Les Durand, les Martin et les Dupond n’imaginent pas un seul instant que le crime dont a été victime Nahel pourrait un jour plomber leurs chères petites têtes blondes, si l’impunité le cautionnait. L’état de droit nous garantit de l’État et de ses dérives ; son maintien est essentiel si on ne veut pas que les policiers s’érigent en miliciens protégeant le pouvoir au  lieu de défendre la population. A contrario, le petit français moyen sacrifierait tout au nom de la sacro-sainte sécurité, comme si vivre ne représentait pas déjà un risque inéluctable. Accroché à son instinct de survie comme un paresseux à sa branche d’arbre, il a perdu toute notion de fatum, et il ne rechigne pas à l’idée d’une justice préventive à la Minority Report. Mais dans ce film de Steven Spielberg, les trois augures qui anticipent les crimes au sein de la «division précrime» sont des précognitifs, pas de vulgaires cowboys motorisés, des blaireaux à roulettes. Certes, ils sont la progéniture de cas sociaux et on les drogue afin que leur cerveau produise des hallucinations visuelles prémonitoires ; ils peuvent avoir des visions divergentes (les fameux rapports minoritaires) que l’on fait disparaître afin de donner une image infaillible du système. L’expérience démontre qu’ils peuvent être abusés par les apparences et que leur erreur devient incontrôlable avec la reconnaissance faciale. Sauf que Flingueur n’est pas de ce tonneau-là. Lui, il a trop regardé Le Justicier de New-york et il se prend pour Charles Bronson.

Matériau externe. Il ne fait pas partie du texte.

Definition parse_option_contract_symbol (s : text) : M OptionContractSymbol :=
  match symbol_match s with
  | None => Raise (OptionContractSymbolError OPTION_CONTRACT_SYMBOL_MALFORMED)
  | Some (root, exp, c, strike) =>
      expiration ←
        try_with (strptime_yymmdd exp) (fun e =>
          match e with
          | ValueError _ => Raise (OptionContractSymbolError OPTION_CONTRACT_SYMBOL_MALFORMED)
          | e => Raise e
          end);
      price ← ddiv (Dint (int_of_text strike)) (Dint 1000);
      let root := root_string root in
      Ok {| symbol := s;
            root_symbol := root;
            expiration_date := expiration;
            right := ascii_of_N c;
            strike_price := price;
            is_adjusted := head_is_digit (chars root) || head_is_digit (rev (chars root)) |}
  end.

Definition require_standard (self : OptionContractSymbol) (underlying_symbol : option string)
    : M OptionContractSymbol :=
  when is_adjusted self
  then_ Raise (OptionContractSymbolError NON_STANDARD_CONTRACT_UNSUPPORTED);;
  when (match underlying_symbol with
        | Some u => negb (String.eqb (root_symbol self) u)
        | None => false
        end)
  then_ Raise (OptionContractSymbolError OPTION_CONTRACT_SYMBOL_MALFORMED);;
  Ok self.

Definition parse_standard_option_contract_symbol (s : text) (underlying_symbol : option string)
    : M OptionContractSymbol :=
  parsed ← parse_option_contract_symbol s; require_standard parsed underlying_symbol.

(** ** Rendering, the specification of the format *)

Definition render_symbol (root : string) (expiration : date) (right : ascii) (strike : N) : string :=
  (root ++ date_yymmdd expiration ++ String right (zfill 8 strike))%string.

(** Dates whose two digit year is read back as itself. *)
Definition two_digit_year (d : date) : Prop :=
  let '(y, _, _) := civil_from_days d in 1969 <= y <= 2068.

Comment, dans sa petite tête, ce béotien pourrait établir la distinction entre «coïncidence», «souhait», «intention» et «tentative» de commission d’un délit. Par exemple, comment incriminer un passant à Marseille les 2 & 3 juillet derniers transportant des boules de pétanques (éminentes armes par destination) alors que des manifestations violentes, pour ne pas dire des émeutes se produisent dans la ville, mais que parallèlement Marseille accueille le mondial de pétanque ? De même, qui n’a pas souhaité la mort de quelqu’un sans que la personne concernée n’en meurt jamais. Un tel souhait ne fait pas de son auteur un criminel. Il en va de même pour l’intention : tant qu’elle ne se concrétise pas a minima, tant qu’elle n’est pas suivie du moindre fait, elle ne peut être considérée pénalement comme une tentative. Beccaria établit une telle distinction : «Quoique les lois ne punissent pas l’intention, il n’en demeure pas moins qu’un acte qui est le commencement d’un délit et qui manifeste la volonté de l’achever mérite une punition, moindre sans doute que si le délit avait été réellement commis.»[3]. Sauf que Flingueur n’a jamais lu Beccaria, sauf que Nahel a seulement roulé dans un couloir de bus sans permis de conduire et sans assurance, grillé quelques feux rouges, commis un excès de vitesse, frôlé un cycliste et a refusé de s’arrêter avant que la circulation ne l’y oblige. Si à cette aune, on suppose qu’il va commettre d’autres infractions mettant en cause cette fois-ci l’intégrité physique d’autrui et qu’en conséquence on s’autorise à l’abattre, – notons à ce propos la disproportion entre le délit et la peine – alors je ne donne pas cher de la peau de tous les repris de justice, lesquels sont déjà sur la sellette à l’occasion de la moindre infraction d’envergure.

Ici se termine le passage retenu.